L’atteggiamento di agenzia di soccorso (o di carità) lo si rileva in alcune dichiarazioni di politici e in alcuni commenti. Consiste nel costruirsi la certezza che a dover tremare per quell’abbandono è la grande ma fragile e sconnessa Europa e non la piccola e rocciosa Svizzera.
La quale, oltretutto, nei confronti dell’Europa, fa opera economicamente di soccorso (o caritatevole). Dapprima rimettendo sul tappeto il miliardo di coesione, contributo che la danarosa Svizzera vorrebbe comunque onorare, e che servirebbe ad “oliare” quegli ingranaggi europei che garantiscano buoni rapporti per salvaguardare i propri interessi. E’ sempre bottega, ma sa anche di filantropia con sconto fiscale. Metodo che va sempre più di moda nel capitalismo attuale. La sostanza di questo atteggiamento è però altrove.
È ovvio che l’Unione europea non l’abbia presa bene e che ritorsioni potrebbero esserci. Ed ecco allora che la Svizzera gioca d’anticipo, con qualche sottaciuto avvertimento.
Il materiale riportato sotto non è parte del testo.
(* ===== verification/KsynCv.v ===== *)
(** Psynch condition variables: [ksyn_handle_cvbroad], [ksyn_cvsignal],
    [__psynch_cvsignal], [_psynch_cvwait] and the freeing of fake entries. *)
From stdpp Require Import sorting.
From S2P Require Import Prelude SeqArith Ksyn KsynQueue KsynSync KsynProps.

Module KsynCv.
Import Ksyn KsynQueue KsynSync KsynProps.

(** A condition variable's queue: sequence-ordered, all on the writers' list. *)
Definition cv_ok (b : Z) (s : lst) : Prop :=
  wf s /\ sorted b KSYN_QUEUE_WRITE s /\ kwel KSYN_QUEUE_READ s = [].
(** ... with room for one more element. *)
Definition cv_inv (b : Z) (s : lst) : Prop :=
  cv_ok b s /\ Z.of_nat (length (kwel KSYN_QUEUE_WRITE s)) + 1 < 2 ^ 32.

Lemma cv_ok_same b s s' : same_queues s s' -> cv_ok b s -> cv_ok b s'.
Proof.
  intros Q (W & S & E). split_and!; [by eapply wfd_same|by eapply sorted_same|].
  by rewrite (same_kwel s s').
Qed.
Lemma cv_same b s s' : same_queues s s' -> cv_inv b s -> cv_inv b s'.
Proof. intros Q [O R]. split; [by eapply cv_ok_same|]. by rewrite (same_kwel s s'). Qed.
Lemma cv_wf b s : cv_ok b s -> wf s.
Proof. by intros (W & _). Qed.
Lemma cv_sorted b s : cv_ok b s -> sorted b KSYN_QUEUE_WRITE s.
Proof. by intros (_ & S & _). Qed.
Lemma cv_queued b s : cv_ok b s -> queued s = kwel KSYN_QUEUE_WRITE s.
Proof. intros (_ & _ & E). unfold queued. by rewrite E. Qed.

(** ** The fake counter *)
Lemma fakes_range l : 0 <= fakes l <= Z.of_nat (length l).
Proof.
  unfold fakes. split; [lia|]. apply inj_le, length_filter.
Qed.
Definition fake_dec (s : lst) : lst := s <| kwq ::= fun k => k <| kw_fakecount ::= fun c => u32 (c - 1) |> |>.
Definition fake_inc (s : lst) : lst := s <| kwq ::= fun k => k <| kw_fakecount ::= fun c => u32 (c + 1) |> |>.
Lemma wf_fake_dec s : wfd 1 s -> wf (fake_dec s).
Proof.
  intros W. destruct W as [W1 W2 W3 W4 W5 W6 W7 W8].
  constructor; try done.
  cbn. rewrite W5. replace (_ + 1 - 1) with (fakes (queued s)) by lia. pose proof (fakes_range (queued s)).
  change (queued (fake_dec s)) with (queued s). rewrite u32_id; lia.
Qed.
Lemma wf_fake_inc s : wfd (-1) s -> wf (fake_inc s).
Proof.
  intros W. destruct W as [W1 W2 W3 W4 W5 W6 W7 W8].
  constructor; try done.
  cbn. rewrite W5. replace (_ + -1 + 1) with (fakes (queued s)) by lia. pose proof (fakes_range (queued s)).
  change (queued (fake_inc s)) with (queued s). rewrite u32_id; lia.
Qed.
Lemma sorted_fake_dec b kqi s : sorted b kqi s -> sorted b kqi (fake_dec s).
Proof. intros [S1 S2 S3 S4]. by constructor; destruct kqi. Qed.
Lemma sorted_fake_inc b kqi s : sorted b kqi s -> sorted b kqi (fake_inc s).
Proof. intros [S1 S2 S3 S4]. by constructor; destruct kqi. Qed.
Unione europea e Bruxelles, non dimenticatevi che noi vi diamo e assicuriamo 800 mila posti di lavoro, che ci sono 300 mila frontalieri che lavorano da noi e che altri 500 mila producono (da voi) beni e servizi che al netto (deducendo quindi ciò che noi produciamo per voi) noi comperiamo da voi. E che noi vi comperiamo più di quello che vi vendiamo. E in questo genere di ritorsione si dimenticano, con poca intelligenza e poco realismo, almeno tre cose.
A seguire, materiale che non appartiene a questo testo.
(** The wait and the signal meant for it, with the thread asleep in between. *)
Lemma wait_then_signal b cgen cugen csgen cur s (Q : sysres -> lst -> Prop) :
  let k1 := UPDATE_CVKWQ cgen cugen csgen (kwq s) in
  cv_inv b s -> wq_held s = false -> idle cur s ->
  kwel KSYN_QUEUE_WRITE s = [] -> in_window b cgen ->
  is_seqlower cgen (u32 (Z.land cugen PTHRW_COUNT_MASK + PTHRW_INC)) = false ->
  balanced k1 = false -> 0 <= kw_sword k1 < 2 ^ 32 ->
  (forall s1, asleep s1 cur ->
     wp (cvsignal_locked quiet cgen cugen csgen false None) (fun r s2 =>
       r = settled_bits k1 /\ rested (words (settled k1)) s2 /\ ~ asleep s2 cur /\
       wp (psynch_cvcontinue quiet cur THREAD_AWAKENED) (fun r s3 => r = Done 0 (Some 0) /\ s3 = s2) s2) s1 ->
     Q Asleep s1) ->
  wp (cvwait_locked quiet cur cgen cugen csgen) Q s.
Proof.
  intros k1 I Hh Hi E Hw Hlow Hb Hr HQ.
  eapply (cvwait_sleeps b); try done. intros s1 I1 Hh1 Hs1 E1 Hseq Hwd. apply HQ; [done|].
  assert (words (UPDATE_CVKWQ cgen cugen csgen (kwq s1)) = words k1) as Hw1.
  { transitivity (words (UPDATE_CVKWQ cgen cugen csgen k1)); [by apply UPDATE_CVKWQ_words|].
    unfold k1. by rewrite UPDATE_CVKWQ_idem. }
  assert (balanced (UPDATE_CVKWQ cgen cugen csgen (kwq s1)) = false) as Hb1.
  { rewrite <- Hb. unfold balanced. unfold words in Hw1. by injection Hw1 as -> _ -> _. }
  destruct (settled_words _ _ Hw1) as [Hsw Hsb].
  eapply (cvsignal_wakes b); try done; [by rewrite is_seqlower_mask|].
  intros s2 H2 Ha2 (x & Ex & Hx). rewrite Hsb, <- Hsw. split_and!; [done..|].
  unfold psynch_cvcontinue. change (negb (_wait_result_to_errno THREAD_AWAKENED =? 0)) with false. cbv iota.
  apply wp_bind. eapply wp_kwe_deref; [done|]. rewrite Hx. by apply wp_ret.
Qed.

(** C8: the three orders of a wait and the signal meant for it.  On a condition variable
    that nobody waits for and that no other call uses in between, whose words are not
    balanced, let a thread wait with sequence [cgen], in the window of the queue, and a signal
    be sent up to [cgen].  If
    the thread has suspended itself before the signal, the signal wakes it, its continuation
    returns 0, and the signaller gets the update of the S word; if the signal comes first it
    is preposted, the signaller gets the P bit, and the thread takes the prepost instead of
    sleeping, frees it and gets the update.  In both cases the queue ends up empty, exactly
    one waiter is accounted for in the S word, and balanced words are cleared.  If the signal
    comes after the thread has asserted its wait and before it has suspended itself, the
    queue and the signaller see the same as in the first case, but the thread is suspended
    for good. *)
Theorem cv_signal_wait_orders b cgen cugen csgen cur s :
  let k1 := UPDATE_CVKWQ cgen cugen csgen (kwq s) in
  cv_inv b s -> wq_held s = false -> idle cur s -> waiting s !! cur = None ->
  kwel KSYN_QUEUE_WRITE s = [] -> in_window b cgen ->
  is_seqlower cgen (u32 (Z.land cugen PTHRW_COUNT_MASK + PTHRW_INC)) = false ->
  balanced k1 = false -> 0 <= kw_sword k1 < 2 ^ 32 ->
  wp (r1 <- cvwait_locked quiet cur cgen cugen csgen ;;
      bl <- ksyn_block cur ;;
      r2 <- cvsignal_locked quiet cgen cugen csgen false None ;;
      r3 <- psynch_cvcontinue quiet cur THREAD_AWAKENED ;;
      ret (r1, bl, r2, r3))
     (fun r s' => r = (Asleep, Resumable, settled_bits k1, Done 0 (Some 0)) /\
                  rested (words (settled k1)) s' /\ ~ asleep s' cur) s /\
  wp (r1 <- cvsignal_locked quiet cgen cugen csgen false None ;;
      r2 <- cvwait_locked quiet cur cgen cugen csgen ;;
      ret (r1, r2))
     (fun r s' => r = (PTH_RWS_CV_PBIT, Done 0 (Some (settled_bits k1))) /\
                  rested (words (settled k1)) s' /\ ~ asleep s' cur) s /\
  wp (r1 <- cvwait_locked quiet cur cgen cugen csgen ;;
      r2 <- cvsignal_locked quiet cgen cugen csgen false None ;;
      bl <- ksyn_block cur ;;
      ret (r1, r2, bl))
     (fun r s' => r = (Asleep, settled_bits k1, Stranded) /\
                  rested (words (settled k1)) s' /\ ~ asleep s' cur) s.
Proof.
  intros k1 I Hh Hi Hna E Hw Hlow Hb Hr. split_and!.
  - apply wp_bind. eapply wait_then_signal; [done..|]. intros s1 Hs1 Hd.
    apply wp_bind, wp_ksyn_block. rewrite bool_decide_true by done. apply wp_bind.
    eapply wp_mono; [exact Hd|]. intros r2 s2 (-> & H2 & Ha & Hc). apply wp_bind.
    eapply wp_mono; [exact Hc|]. intros r3 s3 [-> ->]. by apply wp_ret.
  - apply wp_bind. eapply (cvsignal_preposts b); try done.
    intros s1 n x I1 Hh1 E1 Ex Hst Hlq Hc Hwd Hwt1.
    assert (words (UPDATE_CVKWQ cgen cugen csgen (kwq s1)) = words k1) as Hw1.
    { transitivity (words (UPDATE_CVKWQ cgen cugen csgen k1)); [by apply UPDATE_CVKWQ_words|].
      unfold k1. by rewrite UPDATE_CVKWQ_idem. }
    destruct (settled_words _ _ Hw1) as [Hsw Hsb].
    apply wp_bind. eapply (cvwait_takes_prepost b); try done.
    intros s2 H2 Hwt _. apply wp_ret. rewrite Hsb, <- Hsw. split_and!; try done.
    unfold asleep. by rewrite Hwt, Hwt1, Hna.
  - apply wp_bind. eapply wait_then_signal; [done..|]. intros s1 _ Hd. apply wp_bind.
    eapply wp_mono; [exact Hd|]. intros r2 s2 (-> & H2 & Ha & _).
    apply wp_bind, wp_ksyn_block. rewrite bool_decide_false by done. by apply wp_ret.
Qed.

(** ** Concrete runs *)

Definition fresh_cv : lst := fresh KSYN_WQTYPE_CVAR 3.
Definition run_to {A} (m : MQ A) (s : lst) : lst :=
  match m s with Ret _ s' => s' | _ => s end.
(** Thread 1 waits with sequence 1 (L = 0x100, U = 0, S = 0). *)
Definition one_sleeper : lst := run_to (cvwait_locked quiet 1 0x100 0 0) fresh_cv.

Lemma fresh_cv_inv : cv_inv 0 fresh_cv.
Proof.
  split; [|done]. split_and!; [apply fresh_roomy| |done].
  constructor; cbn; try done; [set_solver|constructor].
Qed.
Lemma fresh_cv_idle t : (t < 3)%nat -> idle t fresh_cv.
Proof. intros Ht. exists kwe_zero. do 3 (destruct t; [done|]). lia. Qed.
Lemma one_sleeper_inv : cv_inv 0 one_sleeper /\ kwel KSYN_QUEUE_WRITE one_sleeper = [KThread 1].
Proof.
  refine (wp_result (cvwait_locked quiet 1 0x100 0 0)
    (fun r s' => cv_inv 0 s' /\ kwel KSYN_QUEUE_WRITE s' = [KThread 1]) fresh_cv Asleep one_sleeper _ _);
    [|vm_compute; reflexivity].
  apply (cvwait_sleeps 0 0x100 0 0 1); [done|apply fresh_cv_inv|done|apply fresh_cv_idle; lia|done|].
  by intros.
Qed.

(** Thread 2 comes with sequence 2 and goes behind thread 1. *)
Definition staged_2 : ksyn_waitq_element :=
  kwe_zero <| kwe_state := KWE_THREAD_INWAIT |> <| kwe_thread := Some 2%nat |> <| kwe_lockseq := 0x200 |>.
Definition second_comes : lst := staged (KThread 2) staged_2 one_sleeper.
Lemma seqfit_insert_ordered_witness :
  wp (ksyn_queue_insert KSYN_QUEUE_WRITE (KThread 2) 0x200 SEQFIT) (fun res s' =>
    (res = EBUSY /\ s' = second_comes /\
       (ksynq_firstnum (getq KSYN_QUEUE_WRITE (kwq second_comes)) = 0x200 \/ ksynq_lastnum (getq KSYN_QUEUE_WRITE (kwq second_comes)) = 0x200)) \/
    (res = 0 /\ (exists l1 l2, split_at 0 second_comes (ahead 0 0x200) (kwel KSYN_QUEUE_WRITE second_comes) l1 l2 /\
       kwel KSYN_QUEUE_WRITE s' = l1 ++ KThread 2 :: l2) /\
     sorted 0 KSYN_QUEUE_WRITE s' /\ wfd (- if is_fake (KThread 2) then 1 else 0) s')) second_comes.
Proof.
  destruct (proj1 (proj1 one_sleeper_inv)) as (W & So & _).
  assert (off_queue (KThread 2) one_sleeper) as Hoff by (exists kwe_zero; split; [vm_compute; reflexivity|reflexivity]).
  apply (seqfit_insert_ordered 0 KSYN_QUEUE_WRITE (KThread 2) staged_2 0x200 second_comes);
    [by apply wfd_staged|by apply (sorted_staged 0)| |reflexivity|reflexivity|vm_compute; reflexivity].
  split; [apply lookup_insert_eq|]. split; [reflexivity|]. split_and!; [vm_compute; reflexivity|discriminate|reflexivity..].
Defined.

Lemma broadcast_wakes_all_witness :
  let s := one_sleeper <| wq_held := true |> in
  wp (ksyn_handle_cvbroad quiet 0x100) (fun r s' =>
    cv_ok 0 s' /\ wq_held s' = true /\ swept 0 0x100 s' /\
    (quiet = quiet -> broadcasted 0 0x100 s r s')) s.
Proof.
  apply (broadcast_wakes_all 0 quiet 0x100);
    [apply _|eapply cv_same; [apply same_held|apply one_sleeper_inv]|reflexivity|reflexivity|reflexivity].
Defined.
Lemma cvsignal_returns_witness :
  wp (cvsignal_locked quiet 0x100 0 0 false (Some 1%nat)) (fun _ s' => cv_ok 0 s' /\ wq_held s' = false) one_sleeper.
Proof.
  apply (cvsignal_returns 0 quiet 0x100 0 0 false (Some 1%nat) one_sleeper);
    [apply _|apply one_sleeper_inv|vm_compute; reflexivity|reflexivity|].
  intros t [= <-]. eexists. vm_compute. reflexivity.
Defined.
Lemma cvwait_returns_witness :
  wp (cvwait_locked quiet 2 0x200 0 0) (fun r s' =>
    cv_ok 0 s' /\ wq_held s' = false /\
    match r with
    | Asleep => KThread 2 ∈ kwel KSYN_QUEUE_WRITE s' /\ asleep s' 2
    | Done error v => error = 0 /\ is_Some v \/ error = EBUSY /\ v = None
    end) one_sleeper.
Proof.
  apply (cvwait_returns 0 quiet 2 0x200 0 0 one_sleeper);
    [apply _|apply one_sleeper_inv|vm_compute; reflexivity|exists kwe_zero; vm_compute; done|reflexivity].
Defined.
Lemma cvcontinue_returns_witness :
  wp (psynch_cvcontinue quiet 1 THREAD_TIMED_OUT) (fun r s' =>
    cv_inv 0 s' /\ wq_held s' = false /\ off_queue (KThread 1) s' /\
    (forall x, kwes one_sleeper !! KThread 1 = Some x ->
       has (kwe_psynchretval x) PTH_RWL_MTX_WAIT = true -> exists v, r = Done 0 v)) one_sleeper.
Proof.
  apply (cvcontinue_returns 0 quiet 1 THREAD_TIMED_OUT one_sleeper);
    [apply _|apply one_sleeper_inv|vm_compute; reflexivity|].
  change (parked (KThread 1) KSYN_QUEUE_WRITE one_sleeper).
  eexists. split; [vm_compute; reflexivity|]. right. rewrite (proj2 one_sleeper_inv). set_solver.
Defined.
Lemma cv_signal_wait_orders_witness :
  wp (r1 <- cvwait_locked quiet 1 0x100 0 0 ;;
      bl <- ksyn_block 1 ;;
      r2 <- cvsignal_locked quiet 0x100 0 0 false None ;;
      r3 <- psynch_cvcontinue quiet 1 THREAD_AWAKENED ;;
      ret (r1, bl, r2, r3))
     (fun r s' => r = (Asleep, Resumable, settled_bits (UPDATE_CVKWQ 0x100 0 0 (kwq fresh_cv)), Done 0 (Some 0)) /\
        rested (words (settled (UPDATE_CVKWQ 0x100 0 0 (kwq fresh_cv)))) s' /\ ~ asleep s' 1) fresh_cv.
Proof.
  refine (proj1 (cv_signal_wait_orders 0 0x100 0 0 1 fresh_cv _ _ _ _ _ _ _ _ _));
    [apply fresh_cv_inv|reflexivity|apply fresh_cv_idle; lia|reflexivity..|vm_compute; split; [discriminate|reflexivity]].
Defined.
End KsynCvOps.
La prima che una Svizzera demograficamente esangue , dove le persone attive e il lavoro rimangono sempre e comunque il primo fattore della produzione economica e della salute finanziaria, senza quell’apporto importante di lavoratori europei potrebbe chiudere bottega in molti settori (pensiamo solo all’industria alberghiera o alla salute, ma persino nell’insegnamento ad alti livelli); d’altronde se ci arrivano, non ci arrivano a caso, ma su domanda, sempre pronti a rispedirli a casa al primo sentore di crisi, con una manovrabilità unica in Europa (che fa anche i nostri tassi di disoccupazione quasi nulli rispetto all’ Europa).La seconda è che quelle persone non sono delle “assistite” (dalla generosità svizzera), ma creano una gran fetta di reddito nazionale. Basterebbe pensare che ancora poco tempo fa è stato calcolato che tre quarti della crescita ticinese erano determinati da afflussi dall’estero di nuovi residenti e sono quelli che hanno protratto benessere al Cantone. Ora questo afflusso, divenuto ormai deflusso, non basta più ed ha peggiorato ulteriormente il bilancio demografico ed anche economico. E, per farne a meno o anche solo per contingentarlo radicalmente (come possibile ritorsione?) bisognerebbe rinunciare in buona parte al mito del PIL in continua crescita oppure ricorrere…alla manodopera là dove abbonda, come quella africana.
L’atteggiamento da marziani può svilupparlo chi più di me è esperto in politica internazionale. Ma, in fondo, è presto detto: in un mondo che va verso due forti e travolgenti polarizzazioni (Stati Uniti/Occidente – Cina/Asia) il ruolo dell’Europa dovrebbe essere fondamentale e forse salvifico. Non è sgretolandola, come vogliono i due supercolossi, e vivendo e comportandosi da marziani, extraeuropei dentro l’Europa, o pretendendo di essere il passeggero che non paga il biglietto, che riusciremo a non essere colonizzati non dall’Europa, in cui viviamo, ma dagli Stati Uniti o dalla Cina, come in parte già lo siamo.